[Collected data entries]
BEGIN

(* ===== verification/Manager.v ===== *)
(** * The HEMVM manager and its workers

    [execute_transactions_parallel_prototype] of src/aptos-move/block-executor/src/executor.rs
    (the manager: one scanning pointer per kind of transaction, batches sent to the worker of
    that kind, results polled from a channel) with [check_whether_need_to_wait_or_skip_txn] and
    [send_txns_to_worker], and the three worker threads of src/api/src/transactions.rs
    ([gen_move_handlers_and_spawn_worker] and its Ethereum and cross-space siblings), which run
    a batch over the shared cache of writes and answer with its results.

    The system is a configuration (the variables of the manager, the channels, the workers and
    the cache) and one deterministic step per thread; an execution is any interleaving. A step
    is one access to shared data: the manager scans and sends, or polls the reply channel; a
    worker receives, fetches one state value, applies the writes of one transaction under the
    lock, or replies. As in BlockStm the virtual machines are programs over the values fetched. *)

From stdpp Require Import gmap.
From S2P Require Import Prelude Word Delta WriteSets MVHashMap BlockStm.
Local Open Scope Z_scope.

Inductive TxType : Set :=
| EthereumTx
| AptosTx
| CrossTxAptosOrigin
| CrossTxEthereumOrigin
| PlaceholderTypeTx.

Definition TxType_as_usize (t : TxType) : nat :=
  match t with
  | EthereumTx => 0
  | AptosTx => 1
  | CrossTxAptosOrigin => 2
  | CrossTxEthereumOrigin => 3
  | PlaceholderTypeTx => 4
  end.

Inductive TxScanPointer : Set := Aptos | Ethereum | Cross.

#[export] Instance TxScanPointer_eq_dec : EqDecision TxScanPointer.
Proof. solve_decision. Defined.

Abbreviation WorkerType := TxScanPointer (only parsing).

(** An array [[A; 3]] indexed by [TxScanPointer as usize]. *)
Record Array3 (A : Type) : Type := mkArray3 { at_aptos : A; at_ethereum : A; at_cross : A }.
Arguments mkArray3 {A}.
Arguments at_aptos {A}.
Arguments at_ethereum {A}.
Arguments at_cross {A}.

Definition at3 {A} (a : Array3 A) (p : TxScanPointer) : A :=
  match p with Aptos => at_aptos a | Ethereum => at_ethereum a | Cross => at_cross a end.

Definition set3 {A} (p : TxScanPointer) (v : A) (a : Array3 A) : Array3 A :=
  match p with
  | Aptos => mkArray3 v (at_ethereum a) (at_cross a)
  | Ethereum => mkArray3 (at_aptos a) v (at_cross a)
  | Cross => mkArray3 (at_aptos a) (at_ethereum a) v
  end.

Definition all3 {A} (v : A) : Array3 A := mkArray3 v v v.

(** The local array of the same name; indexing it out of bounds is [None]. *)
Definition transaction_type_to_scanning_pointer (t : TxType) : option TxScanPointer :=
  [Ethereum; Aptos; Cross; Cross] !! TxType_as_usize t.

Section manager.
Context {BCS : BcsU128} {K : Type} `{Countable K} {Info Failure : Type}.
Context {Address : Type} `{Countable Address} {Payload : Type}.

Abbreviation Output := (TxnOutput (K := K) (Info := Info)).
Abbreviation ExecStatus := (ExecutionStatus (K := K) (Info := Info) (Failure := Failure)).
Abbreviation Prog := (Program (K := K) (Info := Info) (Failure := Failure)).
Abbreviation Nonces := (gmap Address Z).

(** ** Transactions *)

Record SignatureCheckedTransaction : Type := mkSigned {
  sender : Address;
  sequence_number : Z;
  transaction_type : TxType;
  payload : Payload;
}.

Inductive PreprocessedTransaction : Type :=
| UserTransaction (inner_tx : SignatureCheckedTransaction)
| WaypointWriteSet (contents : Payload)
| BlockMetadata (contents : Payload)
| InvalidSignature
| StateCheckpoint.

(** The virtual machines, the committed state, the output of a skipped transaction, the block. *)
Context (program : PreprocessedTransaction -> Prog) (base_view : K -> option (list byte)).
Context (skip_output : Output) (block : list PreprocessedTransaction).

(** ** Deciding about a transaction *)

(** The nonce check, the same in its three places; [*current_tx_nonce - 1] is checked. *)
Definition check_nonce (previous_nonce_per_address : Nonces) (transaction_sender : Address)
    (current_tx_nonce : Z) : result unit Nonces :=
  match previous_nonce_per_address !! transaction_sender with
  | Some last_nonce =>
      if current_tx_nonce =? 0 then Panic
      else if last_nonce =? current_tx_nonce - 1
      then Ok (<[transaction_sender := current_tx_nonce]> previous_nonce_per_address)
      else Err tt
  | None =>
      if current_tx_nonce =? 0
      then Ok (<[transaction_sender := 0]> previous_nonce_per_address)
      else Err tt
  end.

(** The variables of the manager a scan changes. *)
Record Scan : Type := mkScan { tx_pointer_idx : nat; previous_nonce_per_address : Nonces }.

Definition skip_txn (s : Scan) : Scan := mkScan (S (tx_pointer_idx s)) (previous_nonce_per_address s).

Definition update_nonce (inner_tx : SignatureCheckedTransaction) : M unit Scan unit := fun s =>
  match check_nonce (previous_nonce_per_address s) (sender inner_tx) (sequence_number inner_tx) with
  | Ok nonces => (Ok tt, mkScan (tx_pointer_idx s) nonces)
  | Err e => (Err e, s)
  | Panic => (Panic, s)
  end.

(** The result is the channel to send the transaction to; it is only called with a pointer
    into the block, so [block_size - 1] does not underflow. *)
Definition check_whether_need_to_wait_or_skip_txn (txn : PreprocessedTransaction)
    (are_workers_loaded : Array3 bool) (pointer_type : TxScanPointer)
    (processed_transactions block_size : nat) : M unit Scan TxScanPointer :=
  let move_worker_is_loaded := at3 are_workers_loaded Aptos in
  let eth_worker_is_loaded := at3 are_workers_loaded Ethereum in
  let cross_worker_is_loaded := at3 are_workers_loaded Cross in
  match txn with
  | StateCheckpoint =>
      if move_worker_is_loaded || eth_worker_is_loaded || cross_worker_is_loaded then throw tt
      else if negb (processed_transactions =? block_size - 1)%nat then throw tt
      else if bool_decide (pointer_type <> Cross) then modify skip_txn ;;; throw tt
      else ret Cross
  | UserTransaction inner_tx =>
      expected_pointer_type <~
        lift (unwrap (transaction_type_to_scanning_pointer (transaction_type inner_tx))) ;;
      if bool_decide (expected_pointer_type <> pointer_type) then modify skip_txn ;;; throw tt
      else
        match transaction_type inner_tx with
        | EthereumTx =>
            if eth_worker_is_loaded || cross_worker_is_loaded then throw tt
            else update_nonce inner_tx ;;; ret Ethereum
        | AptosTx =>
            if move_worker_is_loaded || cross_worker_is_loaded then throw tt
            else update_nonce inner_tx ;;; ret Aptos
        | CrossTxAptosOrigin | CrossTxEthereumOrigin =>
            if move_worker_is_loaded || eth_worker_is_loaded || cross_worker_is_loaded then throw tt
            else update_nonce inner_tx ;;; ret Cross
        | PlaceholderTypeTx => panic
        end
  | _ => throw tt
  end.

END

* _WORK ORDER_:
Filtering the entries above by the word "Abbreviation", copy each line that matches.

* _RESPONSE TO THE TASK_:
Abbreviation WorkerType := TxScanPointer (only parsing).
Abbreviation Output := (TxnOutput (K := K) (Info := Info)).
Abbreviation ExecStatus := (ExecutionStatus (K := K) (Info := Info) (Failure := Failure)).
Abbreviation Prog := (Program (K := K) (Info := Info) (Failure := Failure)).
Abbreviation Nonces := (gmap Address Z).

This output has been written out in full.